:: DATA PROVIDED

(** *** POST /send *)

(** A file of a multipart request, with the two values multer's
    [filename] callback draws for it. *)
Record Upload := mkUpload {
  up_originalname : string;
  up_data : list byte;
  up_now : Z;
  up_random : Z
}.

Record SendReq := mkSendReq {
  req_sender : option string;
  req_recipients : Field;
  req_subject : option string;
  req_body : option string;
  req_attachmentPaths : Field
}.

(** The paths [attachmentPaths] contributes to [allFilePaths]. *)
Definition chunked_paths (v : Field) : list string :=
  if truthy_field v then
    match v with
    | Many l => l
    | One s => [s]
    | Absent => []
    end
  else [].

(** [Array.isArray(recipients) ? recipients : [recipients]] *)
Definition recipient_list (v : Field) : list string :=
  match v with
  | Many l => l
  | One s => [s]
  | Absent => []
  end.

(** The check in front of the handler's work: all four fields are truthy. *)
Definition valid_send (req : SendReq) : bool :=
  truthy_str (req_sender req)
  && truthy_field (req_recipients req)
  && truthy_str (req_subject req)
  && truthy_str (req_body req).

(** The state of the attachment loop. *)
Record Attaching := mkAttaching {
  at_world : World;
  at_attachments : list AttachmentDescr;
  at_uploadedFiles : list string
}.

(** One turn of [for (const filePath of allFilePaths)]: the path is tracked
    for cleanup first; a failed read leaves the [try] block before anything
    else happens. *)
Definition attach_one (emailId : Z) (st : Attaching) (filePath : string) : Attaching :=
  let uploaded := at_uploadedFiles st ++ [filePath] in
  let w := at_world st in
  match readFileSync filePath (fs w) with
  | None =>
      {| at_world := w;
         at_attachments := at_attachments st;
         at_uploadedFiles := uploaded |}
  | Some fileContent =>
      let fileName := Resolver.fileNameOf filePath in
      let mimeType := Resolver.getMimeType filePath in
      let attachment := {| att_id := None;
                           emailId := emailId;
                           filename := fileName;
                           content := [];
                           contentType := mimeType |} in
      let '(_, db') := saveAttachment attachment (db w) in
      {| at_world := with_db w db';
         at_attachments := at_attachments st ++
           [ {| ad_content := base64 fileContent;
                ad_filename := fileName;
                ad_type := mimeType;
                ad_disposition := "attachment" |} ];
         at_uploadedFiles := uploaded |}
  end.

Definition attach_all (emailId : Z) (paths : list string) (w : World) : Attaching :=
  fold_left (attach_one emailId) paths
    {| at_world := w; at_attachments := []; at_uploadedFiles := [] |}.

(** The descriptor the loop builds for a path it could read. *)
Definition descr_of (filePath : string) (fileContent : list byte) : AttachmentDescr :=
  {| ad_content := base64 fileContent;
     ad_filename := Resolver.fileNameOf filePath;
     ad_type := Resolver.getMimeType filePath;
     ad_disposition := "attachment" |}.

(** The descriptors of the paths that can be read, in the order of the
    paths. *)
Definition readable_attachments (f : FileSystem) (paths : list string)
  : list AttachmentDescr :=
  flat_map (fun p => match readFileSync p f with
                     | Some c => [descr_of p c]
                     | None => []
                     end) paths.

(** The row the loop stores for a path it could read. *)
Definition arow_of (k emailId : Z) (filePath : string) : AttachmentRow :=
  {| arow_id := k;
     arow_email_id := emailId;
     arow_filename := Resolver.fileNameOf filePath;
     arow_content := [];
     arow_content_type := Resolver.getMimeType filePath |}.

(** [try { fs.unlinkSync(filePath) } catch { log }] *)
Definition unlink_quiet (f : FileSystem) (filePath : string) : FileSystem :=
  match unlinkSync filePath f with
  | Some f' => f'
  | None => f
  end.

(** [uploadedFiles.forEach(...)] *)
Definition cleanup_files (uploadedFiles : list string) (w : World) : World :=
  with_fs w (fold_left unlink_quiet uploadedFiles (fs w)).

(** The handler. [files] are the paths of [req.files]; [now] is the clock of
    the INSERT; [outcome] is the provider's answer to this call, [None] when
    the promise resolves and [Some detail] when it rejects with that
    message. *)
Definition send (now : Z) (outcome : option string) (files : list string)
  (req : SendReq) (w : World) : Response * World :=
  let allFilePaths := files ++ chunked_paths (req_attachmentPaths req) in
  if negb (truthy_str (req_sender req))
     || negb (truthy_field (req_recipients req))
     || negb (truthy_str (req_subject req))
     || negb (truthy_str (req_body req))
  then (ValidationError, w)
  else
    let sender := default "" (req_sender req) in
    let subject := default "" (req_subject req) in
    let body := default "" (req_body req) in
    let recipientList := recipient_list (req_recipients req) in
    let emailData := {| id := None;
                        sender := sender;
                        recipients := recipientList;
                        subject := subject;
                        body := body;
                        sentAt := None;
                        status := pending |} in
    let '(emailId, w1) := save_email now emailData w in
    let msg0 := {| msg_to := recipientList;
                   msg_from := sender;
                   msg_subject := subject;
                   msg_text := body;
                   msg_html := body;
                   msg_attachments := None |} in
    let st := attach_all emailId allFilePaths w1 in
    let msg := match allFilePaths with
               | [] => msg0
               | _ :: _ =>
                   {| msg_to := recipientList;
                      msg_from := sender;
                      msg_subject := subject;
                      msg_text := body;
                      msg_html := body;
                      msg_attachments := Some (at_attachments st) |}
               end in
    let uploadedFiles := at_uploadedFiles st in
    let w2 := log (Delivered msg) (at_world st) in
    match outcome with
    | None =>
        let w3 := set_email_status emailId sent w2 in
        let w4 := cleanup_files uploadedFiles w3 in
        let w5 := with_db w4 (deleteAttachmentsByEmailId emailId (db w4)) in
        (RespSent emailId, w5)
    | Some detail =>
        let w3 := if Z.eqb emailId 0 then w2
                  else set_email_status emailId failed w2 in
        let w4 := cleanup_files uploadedFiles w3 in
        (DeliveryError detail, w4)
    end.

(** The status the handler gives the record it created. *)
Definition final_status (outcome : option string) : Status :=
  match outcome with
  | None => sent
  | Some _ => failed
  end.

(** The reply that goes with the provider's answer. *)
Definition send_reply (emailId : Z) (outcome : option string) : Response :=
  match outcome with
  | None => RespSent emailId
  | Some detail => DeliveryError detail
  end.

(** The row of the send attempt, with status [st]. *)
Definition email_row_of (i now : Z) (req : SendReq) (st : Status) : EmailRow :=
  {| row_id := i;
     row_sender := default "" (req_sender req);
     row_recipients := recipient_list (req_recipients req);
     row_subject := default "" (req_subject req);
     row_body := default "" (req_body req);
     row_sent_at := now;
     row_status := st |}.

(** The message for a request, with the attachments [atts]. *)
Definition message_of (req : SendReq) (atts : option (list AttachmentDescr)) : Message :=
  {| msg_to := recipient_list (req_recipients req);
     msg_from := default "" (req_sender req);
     msg_subject := default "" (req_subject req);
     msg_text := default "" (req_body req);
     msg_html := default "" (req_body req);
     msg_attachments := atts |}.

(** The status updates of a trace, in order. *)
Definition status_updates (t : list Event) : list (Z * Status) :=
  flat_map (fun e => match e with
                     | StatusSet i st => [(i, st)]
                     | Saved _ _ | Delivered _ => []
                     end) t.

(** multer's disk storage in front of the handler: every file of the
    request is written under the uploads directory; a file over the
    25 MB limit fails the request before the handler runs. *)
Definition multer_path (uploadsDir : string) (u : Upload) : string :=
  NodePath.join uploadsDir
    (Resolver.multer_filename "attachments" (up_now u) (up_random u) (up_originalname u)).

Definition fileSize_limit : Z := 25 * 1024 * 1024.

Definition multer_store (uploadsDir : string) (ups : list Upload) (f : FileSystem)
  : option (list string * FileSystem) :=
  if forallb (fun u => Z.leb (Z.of_nat (length (up_data u))) fileSize_limit) ups
  then Some (map (multer_path uploadsDir) ups,
             fold_left (fun f u => <[multer_path uploadsDir u := File (up_data u)]> f) ups f)
  else None.

(** *** POST /upload/chunk *)

Record ChunkReq := mkChunkReq {
  ck_chunkIndex : option Z;
  ck_totalChunks : option Z;
  ck_fileName : option string;
  ck_fileId : option string;
  ck_body : list byte
}.

(** The same request with another body. *)
Definition with_body (req : ChunkReq) (data : list byte) : ChunkReq :=
  {| ck_chunkIndex := ck_chunkIndex req;
     ck_totalChunks := ck_totalChunks req;
     ck_fileName := ck_fileName req;
     ck_fileId := ck_fileId req;
     ck_body := data |}.

(** [`chunk-${i}`] *)
Definition chunk_name (i : Z) : string := "chunk-" +:+ of_Z i.

Definition raw_limit : Z := 50 * 1024 * 1024.

(** [parseInt] gives [None] for NaN. Any throw inside the handler is
    answered with status 500; what was done before it stays done. *)
Definition upload_chunk (uploadsDir : string) (req : ChunkReq) (f : FileSystem)
  : Response * FileSystem :=
  match ck_chunkIndex req, ck_totalChunks req with
  | Some chunkIndex, Some totalChunks =>
      if negb (truthy_str (ck_fileName req)) || negb (truthy_str (ck_fileId req))
      then (RespBadRequest "Missing required parameters", f)
      else
        let fileId := default "" (ck_fileId req) in
        let chunkDir := NodePath.join uploadsDir fileId in
        let f1 := if existsSync chunkDir f then Some f else mkdirSync chunkDir f in
        match f1 with
        | None => (RespError "Failed to save chunk" None, f)
        | Some f1 =>
            let chunkPath := NodePath.join chunkDir (chunk_name chunkIndex) in
            match writeFileSync chunkPath (ck_body req) f1 with
            | None => (RespError "Failed to save chunk" None, f1)
            | Some f2 =>
                (RespChunk ("Chunk " +:+ of_Z (chunkIndex + 1) +:+ " of "
                            +:+ of_Z totalChunks +:+ " received"), f2)
            end
        end
  | _, _ => (RespBadRequest "Missing required parameters", f)
  end.

(** *** POST /upload/complete *)

Record CompleteReq := mkCompleteReq {
  cp_fileId : option string;
  cp_fileName : option string;
  cp_totalChunks : Z;
  cp_mimeType : option string
}.

(** [for (let i = 0; i < totalChunks; i++)] from index [i] with [k] turns
    left. [false] is a throw out of the loop: a chunk that cannot be read or
    removed. *)
Fixpoint combine_chunks (chunkDir : string) (ws : WriteStream) (k : nat) (i : Z)
  (f : FileSystem) : bool * FileSystem :=
  match k with
  | O => (true, f)
  | S k' =>
      let chunkPath := NodePath.join chunkDir (chunk_name i) in
      match readFileSync chunkPath f with
      | None => (false, f)
      | Some chunkData =>
          let f1 := ws_write ws chunkData f in
          match unlinkSync chunkPath f1 with
          | None => (false, f1)
          | Some f2 => combine_chunks chunkDir ws k' (i + 1) f2
          end
      end
  end.

(** [path.join(uploadsDir, `${fileId}-${fileName}`)] *)
Definition final_path (uploadsDir fileId fileName : string) : string :=
  NodePath.join uploadsDir (fileId +:+ "-" +:+ fileName).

::::

__BRIEF__: Return exactly, and only, the lines above starting at the line that contains "flat_map (fun e => match e with" and ending at the line that contains "(** multer's disk".

__RESPONSE AREA__:
  flat_map (fun e => match e with
                     | StatusSet i st => [(i, st)]
                     | Saved _ _ | Delivered _ => []
                     end) t.

(** multer's disk storage in front of the handler: every file of the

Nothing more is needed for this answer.